Les auteurs de l’étude ont déclaré que c’est pourquoi il est crucial de surveiller les ex-pows et de leur donner des soins médicaux et psychologiques spécialisés à mesure qu’ils vieillissent.
Cette logique sonne fidèle à Denys Zalizko, un ancien prisonnier de guerre de 21 ans qui est de retour en Ukraine depuis moins de trois mois, mais est déjà sûr que sa rétablissement prendra beaucoup de temps.
“Vous ne pouvez pas vous tromper. Même si vous le voulez vraiment, vous n’oublierez jamais. Cela vous hantera toujours”, a-t-il déclaré.
Zalizko a déclaré qu’il avait survécu à la torture, aux tentatives de suicide et aux coups implacables pendant environ 15 mois en captivité russe.
La première fois que sa mère, Maria Zalizko, l’a vu après sa libération, elle l’a à peine reconnu. Il était mince et semblait «brisé», dit-elle, avec des tourments dans ses yeux.
L’apparence physique de Zalizko est maintenant presque complètement différente. Sa peau a l’air en bonne santé, ses muscles sont tendus et il a beaucoup d’énergie. Mais il y a toujours de la tristesse dans ses yeux.
Deux choses le font avancer et aident à se vider son esprit: la musique et l’exercice.
«Les pauses et l’immobilité apportent de l’anxiété», explique Zalizko.
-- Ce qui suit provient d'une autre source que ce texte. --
(* ===== verification/VmSpace.v ===== *)
(** * User address spaces

    A user address space is a page table together with the list of frames
    that back the pages from 0 up to the process size ([uspace]).  [uvmcreate],
    [uvmalloc], [uvmdealloc], [uvmcopy] and [uvmfree] are specified by what
    they do to that list and to the allocator's free list. *)

From S2P Require Import Prelude Memory Riscv Kalloc Vm PageTable VmProofs.

#[local] Set Warnings "-clear-no-such-hyp".

Section vm_space.
Variable kend : Z.
Hypothesis kend_pos : 0 < kend.

(** ** An empty page table *)

Lemma node_zero_page m q path p :
  (forall x, q <= x < q + 4096 -> m x = 0) -> path_ok path -> node m q path = Some p ->
  path = [] /\ p = q.
Proof.
  intros Hz [Hl Hf]. destruct path as [|i path]; cbn [node]; [by intros [= ->]|].
  apply Forall_inv in Hf. unfold idx_ok in Hf.
  assert (load64 m (q + 8 * i) = 0) as ->; [|done].
  unfold load64. rewrite (mem_read_agree m (fun _ => 0)); [done|].
  intros x Hx. apply Hz. lia.
Qed.

Lemma zero_page_wf s l q :
  kmem_inv kend s l -> page_ok kend q -> q ∉ l ->
  (forall x, q <= x < q + 4096 -> p_mem s x = 0) ->
  vm_inv kend s l q /\ (forall va, pte_at (p_mem s) q va = None) /\
  (forall p, owns (p_mem s) q p <-> p = q).
Proof.
  intros Hk Hq Hni Hz.
  assert (Hown : forall p, owns (p_mem s) q p <-> p = q).
  { intros p. split; [|intros ->; apply owns_root].
    intros (path & Hok & Hn). by apply node_zero_page in Hn as [_ ->]. }
  split; [split; [done|split|]|split; [|done]].
  - by intros p ->%Hown.
  - intros path1 path2 p H1 H2 E1 E2.
    apply node_zero_page in E1 as [-> _]; [|done..].
    by apply node_zero_page in E2 as [-> _].
  - intros path i p Hok Hn Hv.
    assert (node (p_mem s) q (path ++ [i]) = Some (PTE2PA (load64 (p_mem s) (p + 8 * i)))) as E.
    { rewrite node_snoc, Hn. cbv zeta. by rewrite Hv. }
    apply node_zero_page in E as [E _]; [|done..]. by destruct path.
  - by intros p ->%Hown.
  - intros va. unfold pte_at, slot.
    destruct (node (p_mem s) q (vapath va)) as [p|] eqn:E; [|done].
    apply node_zero_page in E as [E _]; auto with machine. done.
Qed.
Comme Tarnavskyi, il reçoit des conseils obligatoires au Lisova Polyana Mental Health Centre. Et comme beaucoup d’anciens prisonniers de guerre, il lutte toujours sur l’hypervigilance – écouter des menaces, scanner son environnement. La nuit, le sommeil vient en fragments, et c’était vrai avant même une récente augmentation des attaques de drones nocturnes de l’armée russe.
Pour les familles des prisonniers de guerre, le processus de réintégration est également difficile.
Un psychologue a conseillé à Maria Zalizko de donner à son fils de l’espace, d’éviter de l’appeler trop souvent. Mais c’est Denys qui l’appelle souvent, chantant parfois par téléphone – une compétence qu’elle lui a enseignée quand elle était enfant.
“J’adore la musique. La musique s’unit”, a-t-il dit, touchant le tatouage d’une clé triple derrière son oreille – encré après son retour. Même en captivité, il a chanté tranquillement pour lui-même, composant des chansons dans son esprit sur l’amour, la maison et la guerre. Maintenant, il rêve de transformer cette passion en carrière d’artiste.
“Je suis devenu plus fort maintenant”, a déclaré Zalizko. «Je n’ai pas peur de la mort, pas peur de perdre un bras ou une jambe, pas peur de mourir instantanément. Je ne craint plus rien.»